Keywords: Clustered microcalcifications, computer-aided detection, spatial point process, marked point process

I. Introduction

Breast cancer is a common form of cancer diagnosed in women. One of the important early signs of breast cancer in mammograms is the appearance of micro-calcification (MC) clusters, which appear in 30%–50% of mammographically diagnosed cases [1]. MCs are calcium deposits of very small dimension and appear as a group of granular bright spots in a mammogram (shown in Fig. 1). Individual MCs are sometimes difficult to detect because of the surrounding breast tissue, their variation in shape and small dimension. Because of its importance in breast cancer diagnosis, accurate detection of MC clusters is an important problem. In recent years, there has been a great deal of research in development of computerized methods for automatic and accurate detection of MC clusters, which could potentially assist radiologists in diagnosis of breast cancer. A recent review of various MC detection methods reported in the literature can be found, for example, in [2]–[4].

Figure 1.

Figure 1

A mammogram image (left) and a magnified view of a MC cluster (right).

Most of the techniques for MC detection so far typically consist of the following two steps: first, a detection algorithm (a.k.a. pattern classifier) is employed to identify the presence of MCs in a mammogram image; next, the detected individual MCs are subsequently grouped into clusters by a clustering algorithm [5]. For example, in our previous work [6] we developed a supervised-learning approach using support vector machine (SVM) for detection of clustered MCs, which was demonstrated to outperform several well-known algorithms, e.g., the image difference technique (IDT) in [7], and the difference of Gaussian (DoG) method in [8].

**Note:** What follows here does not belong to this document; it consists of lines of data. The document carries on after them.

(* ===== verification/Mounts.v ===== *)
(** * Mounts: the mount points of containers

    What the daemon does with volumes: it registers the mount points of a container
    ([src/daemon/volumes.go]), creates the volumes of its configuration
    ([create_unix.go]), initialises and sorts its mounts when it starts
    ([volumes_unix.go]), lets go of them when it is removed ([mounts.go], [delete.go]),
    and serves the requests about volumes ([create.go], [delete.go], [inspect.go],
    [list.go]). *)

From S2P Require Import Prelude GoPath Volume VolumeStore.
Import Strings GoPath Volume.Volume VolumeStore.VolumeStore.

Local Open Scope Z_scope.

Module Mounts.

Section daemon.
  Context {D E : Type} `{VolumeDriver D E}.

(** What else the world answers: the container that a name means, the labelling of
    files, whether a destination can be mounted, the copying of files into a volume,
    and where a mount point is set up. *)
Inductive placement := PlaceError | PlaceFile | PlaceDir.
Record denv := mkDenv {
  venv_of : venv D E; resolve : gostring → option gostring; relabelled : gostring → bool; place : gostring → placement;
  copied : gostring → bool; setup : MountPoint → option gostring
}.

Abbreviation M := (prog D).
Section ops.
  Context (env : denv).
  Abbreviation venv := (venv_of env).

(** The values of a map of mount points, in some order. *)
Definition points (m : gmap gostring MountPoint) : list MountPoint := omap (fun d => m !! d) (order venv (map_to_list m).*1).
Definition mounts_of (id : gostring) : M (gmap gostring MountPoint) := gets (fun s => default ∅ (containers s !! id)).

(** ** Registration *)

Definition with_volume (m : MountPoint) (v : option volume) : MountPoint :=
  mkMount (Source m) (Destination m) (RW m) (mName m) (Driver m) v (Mode m) (Propagation m) (Named m).

(** One mount point of another container. *)
Definition mount_from (id mode : gostring) (mps : gmap gostring MountPoint) (m : MountPoint) : M (gmap gostring MountPoint) :=
  let cp := mkMount (Source m) (Destination m) (RW m && ReadWrite mode) (mName m) (Driver m) None [] (Propagation m) (Named m) in
  if Source cp =s [] then
    v <- GetWithRef venv (mName cp) (Driver cp) id ;;
    ret (<[Destination cp := with_volume cp (Some v)]> mps)
  else ret (<[Destination cp := cp]> mps).
Definition volumes_from (id : gostring) (mps : gmap gostring MountPoint) (spec : gostring) : M (gmap gostring MountPoint) :=
  match ParseVolumesFrom spec with
  | Err e => throw (ESpec e)
  | Ok (name, mode) =>
      match resolve env name with
      | None => throw (ENoContainer name)
      | Some c => ms <- mounts_of c ;; foldM (mount_from id mode) mps (points ms)
      end
  end.

Definition setBindModeIfNull (mode : gostring) : gostring := if mode =s [] then "z" else mode.
Definition RelabelNeeded (mode : gostring) : bool := Contains mode "z" || Contains mode "Z".
(** One bind; [binds] are the destinations of the ones before. *)
Definition bind_mount (id volumeDriver : gostring) (acc : list gostring * gmap gostring MountPoint) (b : gostring) : M (list gostring * gmap gostring MountPoint) :=
  let '(binds, mps) := acc in
  match ParseMountSpec b volumeDriver with
  | Err e => throw (ESpec e)
  | Ok bind =>
      if bool_decide (Destination bind ∈ binds) then throw (EMountDup (Destination bind))
      else
        bind <- (if negb (mName bind =s []) && negb (Driver bind =s []) then
                   v <- CreateWithRef venv (mName bind) (Driver bind) id ;;
                   ret (mkMount (Path v) (Destination bind) (RW bind) (mName bind) (DriverName v) (Some v) (setBindModeIfNull (Mode bind)) (Propagation bind) true)
                 else ret bind) ;;
        if RelabelNeeded (Mode bind) && negb (relabelled env (Source bind)) then throw (ERelabel (Source bind))
        else ret (binds ++ [Destination bind], <[Destination bind := bind]> mps)
  end.
(** The mount point that was there before loses its volume. *)
Definition cleanup_old (id : gostring) (old : gmap gostring MountPoint) (m : MountPoint) : M unit :=
  if BackwardsCompatible m then
    match old !! Destination m with
    | Some mp => match mVolume mp with Some v => Dereference v id | None => ret tt end
    | None => ret tt
    end
  else ret tt.
Definition registerMountPoints (id : gostring) (volumesFrom binds : list gostring) (volumeDriver : gostring) : M unit :=
  old <- mounts_of id ;;
  mps <- foldM (volumes_from id) old volumesFrom ;;
  acc <- foldM (bind_mount id volumeDriver) ([], mps) binds ;;
  iterM (cleanup_old id old) (points acc.2) ;;
  modify (set_containers (<[id := acc.2]>)).

(** ** Volumes of the configuration *)

(** [AddMountPointWithVolume]. *)
Definition mount_with_volume (destination : gostring) (v : volume) (rw : bool) : MountPoint := mkMount [] destination rw (Name v) (DriverName v) (Some v) [] [] false.
(** A path of [config.Volumes] with the name that is generated for it. *)
Definition config_volume (id volumeDriver : gostring) (x : gostring * gostring) : M unit :=
  let destination := Clean x.1 in
  ms <- mounts_of id ;;
  if bool_decide (is_Some (ms !! destination)) then ret tt
  else
    match place env destination with
    | PlaceError => throw (EIO destination)
    | PlaceFile => throw (EMountOverFile destination)
    | PlaceDir =>
        v <- CreateWithRef venv x.2 volumeDriver id ;;
        if negb (relabelled env (Path v)) then throw (ERelabel (Path v))
        else modify (set_containers (alter (<[destination := mount_with_volume destination v true]>) id))
    end.
Definition populateVolumes (id : gostring) : M unit :=
  ms <- mounts_of id ;;
  iterM (fun m =>
    match mVolume m with
    | None => ret tt
    | Some v =>
        rs <- Refs v ;;
        if (Driver m =s []) || (1 <? length rs)%nat then ret tt
        else if copied env (Destination m) then ret tt else throw (EIO (Destination m))
    end) (points ms).
(** [mounted] is whether the root file system could be mounted and has its working directory. *)
Definition createContainerPlatformSpecificSettings (id volumeDriver : gostring) (mounted : bool) (vols : list (gostring * gostring)) : M unit :=
  if negb mounted then throw (EIO id)
  else iterM (config_volume id volumeDriver) vols ;; populateVolumes id.

(** ** Removal *)

Definition removeMountPoints (id : gostring) (ms : gmap gostring MountPoint) (rm : bool) : M unit :=
  errs <- foldM (fun errs m =>
    match mVolume m with
    | None => ret errs
    | Some v =>
        Dereference v id ;;
        if rm && negb (Named m) then
          r <- try (Remove venv v) ;;
          match r with
          | Ok _ => ret errs
          | Err e => if IsInUse e then ret errs else ret (errs ++ [e])
          end
        else ret errs
    end) [] (points ms) ;;
  if bool_decide (length errs = 0)%nat then ret tt else throw (ERemoving errs).

(** How far [cleanupContainer] gets: it succeeds, it fails before or after it has
    arranged for the container to be forgotten. *)
Inductive cleanup := CleanOk | CleanEarly | CleanLate.
Definition ContainerRm (id : gostring) (clean : cleanup) (force removeVolume : bool) : M unit :=
  known <- gets (fun s => containers s !! id) ;;
  match known with
  | None => throw (ENoContainer id)
  | Some ms =>
      (match clean with
       | CleanOk => modify (set_containers (delete id))
       | CleanLate => if force then modify (set_containers (delete id)) else ret tt
       | CleanEarly => ret tt
       end) ;;
      (if bool_decide (force = true) || match clean with CleanOk => true | _ => false end
       then try (removeMountPoints id ms removeVolume) ;; ret tt else ret tt) ;;
      match clean with CleanOk => ret tt | _ => throw (EIO id) end
  end.

(** The part of [create] that concerns mounts; [linked], [mounted] and [rest] say how
    far the other parts get.  A container that cannot be created is removed again; it
    does not run, so that it can be removed. *)
Definition undo_create (id : gostring) (e : verr) : M unit := try (ContainerRm id CleanOk true false) ;; throw e.
Definition finish_create (id volumeDriver : gostring) (mounted : bool) (vols : list (gostring * gostring)) (rest : bool) : M unit :=
  r <- try (createContainerPlatformSpecificSettings id volumeDriver mounted vols ;; if rest then ret tt else throw (EIO id)) ;;
  match r with
  | Err e => ms <- mounts_of id ;; try (removeMountPoints id ms true) ;; undo_create id e
  | Ok _ => ret tt
  end.
Definition create_container (id : gostring) (volumesFrom binds : list gostring) (volumeDriver : gostring) (linked mounted : bool)
    (vols : list (gostring * gostring)) (rest : bool) : M unit :=
  modify (set_containers (<[id := ∅]>)) ;;
  r <- try (registerMountPoints id volumesFrom binds volumeDriver ;; if linked then ret tt else throw (EIO id)) ;;
  match r with
  | Err e => undo_create id e
  | Ok _ => finish_create id volumeDriver mounted vols rest
  end.

(** ** Start *)

Definition lazyInitializeVolume (id : gostring) (m : MountPoint) : M MountPoint :=
  match mVolume m with
  | None => if Driver m =s [] then ret m else v <- GetWithRef venv (mName m) (Driver m) id ;; ret (with_volume m (Some v))
  | Some _ => ret m
  end.
Definition init_point (id : gostring) (dest : gostring) : M (option MountPoint) :=
  ms <- mounts_of id ;;
  match ms !! dest with
  | None => ret None
  | Some m => m' <- lazyInitializeVolume id m ;; modify (set_containers (alter (<[dest := m']>) id)) ;; ret (Some m')
  end.
Definition prepareMountPoints (id : gostring) : M unit :=
  ms <- mounts_of id ;; iterM (fun d => init_point id d ;; ret tt) (order venv (map_to_list ms).*1).

Record Mount := mkM { msource : gostring; mdest : gostring; writable : bool; mpropagation : gostring }.
Definition parts (m : Mount) : nat := Count (Clean (mdest m)) "/".
Definition parts_le (a b : Mount) : Prop := (parts a ≤ parts b)%nat.
#[global] Instance parts_le_dec : RelDecision parts_le.
Proof. intros a b. unfold parts_le. apply _. Defined.
(** One of the orders that Go's sort may give. *)
Definition sortMounts (l : list Mount) : list Mount := merge_sort parts_le l.
Definition TrySetNetworkMount (dest : gostring) : bool := (dest =s "/etc/resolv.conf") || (dest =s "/etc/hostname") || (dest =s "/etc/hosts").
(** [setupMounts], without the network files of the daemon itself. *)
Definition setupMounts (id : gostring) : M (list Mount) :=
  ms <- mounts_of id ;;
  l <- foldM (fun l d =>
    m <- init_point id d ;;
    match m with
    | None => ret l
    | Some m =>
        match setup env m with
        | None => throw (EIO (Destination m))
        | Some path => ret (if TrySetNetworkMount (Destination m) then l else l ++ [mkM path (Destination m) (RW m) (Propagation m)])
        end
    end) [] (order venv (map_to_list ms).*1) ;;
  ret (sortMounts l).

(** [ContainerStart] with a host configuration replaces the mount points first. *)
Definition start (id : gostring) (hostConfig : option (list gostring * list gostring * gostring)) : M (list Mount) :=
  (match hostConfig with
   | Some (volumesFrom, binds, volumeDriver) => registerMountPoints id volumesFrom binds volumeDriver
   | None => ret tt
   end) ;; setupMounts id.

(** ** Requests about volumes *)

Definition VolumeCreate (name generated driverName : gostring) : M volume :=
  let name := if name =s [] then generated else name in
  on_err (Create venv name driverName) (fun e => if IsNameConflict e then EVolumeNameTaken name else e).
Definition VolumeRm (name : gostring) : M unit :=
  v <- Get venv name ;;
  on_err (Remove venv v) (fun e => if IsInUse e then ERmVolumeInUse e else ERmVolume name e).
Definition VolumeInspect (name : gostring) : M volume := Get venv name.
Definition Volumes (dangling : option bool) : M (list volume * list verr) :=
  x <- List venv ;;
  match dangling with
  | None => ret x
  | Some danglingOnly => vols <- FilterByUsed x.1 (negb danglingOnly) ;; ret (vols, x.2)
  end.
End ops.

(** A daemon that starts knows no volumes; the volumes of mount points are not saved. *)
Definition reload (ds : gmap gostring D) (s : vstate D) : vstate D :=
  mkVS ds ∅ ∅ (fmap (M := gmap gostring) (fun ms : gmap gostring MountPoint => (fun m => with_volume m None) <$> ms) (containers s)).
End daemon.
End Mounts.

In this work we develop a statistical modeling approach to further improve the accuracy of MC detection. Apart from previous reported techniques, in this approach we employ a spatial point process (SPP) to explicitly characterize the spatial clustering property of MCs in a lesion. Indeed, MCs typically appear in tightly distributed clusters when they occur in small lesions in mammograms, which are of significant interests for early cancer detection. Consequently, as explained above, a clustering step is typically employed in an MC detection algorithm in order to reduce spurious detections (false positives). This clustering property was also demonstrated to be beneficial for segmentation of MCs in a pixel-wise Markov random field (MRF) framework [9].

In our proposed approach, the individual MCs are modeled by a spatially interactive process, which are detected simultaneously via stochastic optimization. Specifically, we describe the presence of MCs in a mammogram image by a marked point process (MPP) [10], [11], which is parameterized by the number of present MCs, their spatial locations and amplitudes. We then define a posteriori probability model based on both image data and spatial interaction among individual MCs. The detection is achieved by maximizing this a posteriori probability, for which the technique of reversible jump Markov chain Monte Carlo (RJMCMC) [12], [13] is used in order to accommodate the fact that the number of MCs in a mammogram is not known a priori. Being a statistical sampling procedure, however, RJMCMC can be potentially expensive for numerical implementation. To address this challenge, which is great owing to the large number of pixels in a typical mammogram image, we develop strategies to greatly reduce the search for the possible constellation of the MC locations of the point process. Our results demonstrate that this approach could lead to improved detection performance when compared to the best-performing SVM detector in [6].

We note that in the literature there have been several MPP applications reported for object detection tasks, where MPP is used to characterize the underlying spatial relationship among the objects to be detected. For example, it was used for segmentation and detection of road networks [14] and buildings [15]; in medical imaging applications, it was applied for detection of brain lesions in [16] and leukocytes in [17].

The rest of the paper is organized as follows: A description of the image data model and the spatial point process model for MC cluster detection is given in Section II. Then, the RJMCMC detection algorithm is given in Section III. Issues related to our evaluation study (including mammogram data set, and performance evaluation methods) are described in Section IV. Experiment results and discussions are furnished in Section V. Conclusions and future work are given in Section VI.

II. Spatial point process model for clustered microcalcifications

In this section we begin with a description model of the image data, which consists of a superposition of MC objects in a noisy background. We then characterize the spatial distribution of MCs using a spatial point process (SPP), in which the MCs are modeled as spatially interactive objects. Afterward, we give the formulation of detection of clustered MCs as an estimation problem.

A. Data model

Given a mammogram image defined over domain Ω, we model the image function f(x) as a superposition of a number of microcalcifications (signals) in a noisy background. That is, at pixel location x ∈ Ω, we have

f(x)=i=1NwiK(x;xi)+n(x) (1)

where K(x; xi) is the signal corresponding to the microcalcification located at xi, which has strength (or amplitude) wi, n(x) denotes the background noise, and N is the number of microcalcifications.

To model the microcalcification signal K(x; xi), we use a truncated Gaussian kernel centered at xi, i.e.,

K(x;xi)={e||xxi||22σ2,if||xxi||r00,otherwise (2)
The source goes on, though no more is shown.